(** The decimal text carries the value, except that a value strictly between -1 and 0 is
    written without its sign. *)
Definition decimal_stored (value scale : Z) : Z :=
  if ((- 10 ^ scale <? value) && (value <? 0))%Z then (- value)%Z else value.
Lemma format_i128_decimal_mantissa value scale :
  (0 ≤ scale)%Z → (Z.abs value < 10 ^ 38)%Z →
  decimal_mantissa (format_i128_decimal value scale) = Some (decimal_stored value scale).
Proof.
  intros Hs Hv. unfold format_i128_decimal, decimal_stored.
  assert (10 ^ 38 ≤ Z.of_N u128_max)%Z as Hu by (vm_compute; discriminate).
  destruct (Z.leb_spec scale 0) as [H0|Hpos].
  - assert (scale = 0%Z) as -> by lia. rewrite Z.pow_0_r.
    assert (∀ n : N, (n ≤ u128_max)%N → parse_magnitude u128_max (decimal_digits_of (pretty n +:+ "")) = Some n) as Hp.
    { intros n Hn. rewrite str_app_nil_r, decimal_digits_of_pretty. by apply parse_magnitude_pretty. }
    destruct (Z.ltb_spec value 0) as [Hn|Hn].
    + rewrite (proj2 (Z.ltb_ge _ _)) by lia. cbn [andb]. rewrite pretty_Z_neg by done.
      rewrite <-(str_app_nil_r (pretty (Z.to_N (- value)))).
      rewrite (proj2 (decimal_mantissa_sign _ _ _ (Hp (Z.to_N (- value)) ltac:(lia)))). f_equal. lia.
    + rewrite andb_false_r, pretty_Z_nonneg by done.
      rewrite <-(str_app_nil_r (pretty (Z.to_N value))).
      rewrite (proj1 (decimal_mantissa_sign _ _ _ (Hp (Z.to_N value) ltac:(lia)))). f_equal. lia.
  - set (D := (10 ^ scale)%Z). assert (0 < D)%Z as HD by (apply Z.pow_pos_nonneg; lia).
    set (w := Z.to_N (Z.abs (Z.quot value D))). set (f := Z.to_N (Z.abs (Z.rem value D))).
    assert (Z.of_N (10 ^ N.of_nat (Z.to_nat scale)) = D) as HDn.
    { unfold D. rewrite N2Z.inj_pow. f_equal. lia. }
    assert (Z.abs value = Z.of_N (w * 10 ^ N.of_nat (Z.to_nat scale) + f)) as Habs.
    { rewrite N2Z.inj_add, N2Z.inj_mul, HDn. unfold w, f. rewrite !Z2N.id by lia.
      rewrite <-Z.quot_abs, <-Z.rem_abs, (Z.abs_eq D) by lia.
      pose proof (Z.quot_rem' (Z.abs value) D). lia. }
    assert (f < 10 ^ N.of_nat (Z.to_nat scale))%N as Hf.
    { pose proof (Z.rem_bound_abs value D ltac:(lia)). unfold f. lia. }
    assert (parse_magnitude u128_max (decimal_digits_of (pretty w +:+ ("." +:+ pad_zeros (Z.to_nat scale) (pretty f))))
            = Some (Z.to_N (Z.abs value))) as Hp.
    { rewrite decimal_digits_of_point, parse_magnitude_digits by lia. f_equal. lia. }
    destruct (decimal_mantissa_sign _ _ _ Hp) as [Hplus Hminus]. rewrite Z2N.id in * by lia.
    destruct (Z.ltb_spec value 0) as [Hneg|Hneg].
    + destruct (Z.ltb_spec (- D) value) as [Hs1|Hs1]; cbn [andb].
      * assert (Z.quot value D = 0)%Z as Hq by (apply Z.quot_small_iff; lia).
        replace (pretty (Z.quot value D)) with (pretty w) by (unfold w; by rewrite Hq).
        rewrite Hplus. f_equal. lia.
      * assert (Z.quot value D < 0)%Z as Hq.
        { pose proof (Z.quot_pos (- value) D ltac:(lia) ltac:(lia)). rewrite Z.quot_opp_l in * by lia.
          assert (Z.quot value D ≠ 0)%Z; [|lia].
          rewrite Z.quot_small_iff by lia. lia. }
        rewrite pretty_Z_neg by done. replace (Z.to_N (- Z.quot value D)) with w by (unfold w; lia).
        rewrite <-str_app_assoc, Hminus. f_equal. lia.
    + rewrite andb_false_r. pose proof (Z.quot_pos value D ltac:(lia) ltac:(lia)).
      rewrite pretty_Z_nonneg by done. replace (Z.to_N (Z.quot value D)) with w by (unfold w; lia).
      rewrite Hplus. f_equal. lia.
Qed.

(** ** The library's laws *)

(** Largest number of digits of a decimal the library parses exactly. *)
Definition DECIMAL_DIGITS : Z := 28.
Definition DAY_MICROS : Z := 86400000000.

Class IcebergLaws `{IcebergSpec} : Prop := {
  bool_literal v : datum_literal (datum_bool v) = LBoolean v;
  int_literal v : datum_literal (datum_int v) = LInt v;
  long_literal v : datum_literal (datum_long v) = LLong v;
  float_literal v : datum_literal (datum_float v) = LFloat v;
  double_literal v : datum_literal (datum_double v) = LDouble v;
  date_literal v : datum_literal (datum_date v) = LInt v;
  time_literal v : (0 ≤ v < DAY_MICROS)%Z → ∃ d, datum_time_micros v = Ok d ∧ datum_literal d = LLong v;
  timestamp_literal v : datum_literal (datum_timestamp_micros v) = LLong v;
  timestamptz_literal v : datum_literal (datum_timestamptz_micros v) = LLong v;
  string_literal v : datum_literal (datum_string v) = LString v;
  binary_literal v : datum_literal (datum_binary v) = LBinary v;
  fixed_literal v : datum_literal (datum_fixed v) = LBinary v;
  (** The unscaled value of a decimal text within the parser's digits. *)
  decimal_literal s m :
    decimal_mantissa s = Some m → (Z.abs m < 10 ^ DECIMAL_DIGITS)%Z →
    ∃ d, decimal_from_str s = Ok d ∧ datum_literal d = LInt128 m;
  (** Every mandatory field is set. *)
  data_file_builds f : data_file_build f = Ok f;
  schema_builds fields id idents s :
    schema_build fields id idents = Ok s →
    isc_fields s = fields ∧ isc_schema_id s = id ∧ ∀ x, x ∈ isc_identifier_field_ids s ↔ x ∈ idents;
}.

(** ** What the catalog stores of types and scalars *)
Definition catalog_type (dt : TeoDataType) : TeoDataType :=
  match dt with
  | TInt8 | TInt16 | TUInt8 | TUInt16 => TInt32
  | TUInt32 | TUInt64 => TInt64
  | TTimestampMicros (Some _) => TTimestampMicros (Some "UTC")
  | dt => dt
  end.
Definition catalog_scalar (v : TeoScalar) : TeoScalar :=
  match v with
  | SInt8 z | SInt16 z => SInt32 z
  | SUInt8 n | SUInt16 n => SInt32 (Z.of_N n)
  | SUInt32 n => SInt64 (Z.of_N n)
  | SUInt64 n => SInt64 (wrap_signed 64 (Z.of_N n))
  | STimestampMicros v (Some _) => STimestampMicros v (Some "UTC")
  | SDecimal128 v p s => SDecimal128 (decimal_stored v s) p s
  | v => v
  end.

- - - -

Task item :: Scan the data above; copy every line where "Hplus" appears.

Completed exercise ::
    destruct (decimal_mantissa_sign _ _ _ Hp) as [Hplus Hminus]. rewrite Z2N.id in * by lia.
        rewrite Hplus. f_equal. lia.
      rewrite Hplus. f_equal. lia.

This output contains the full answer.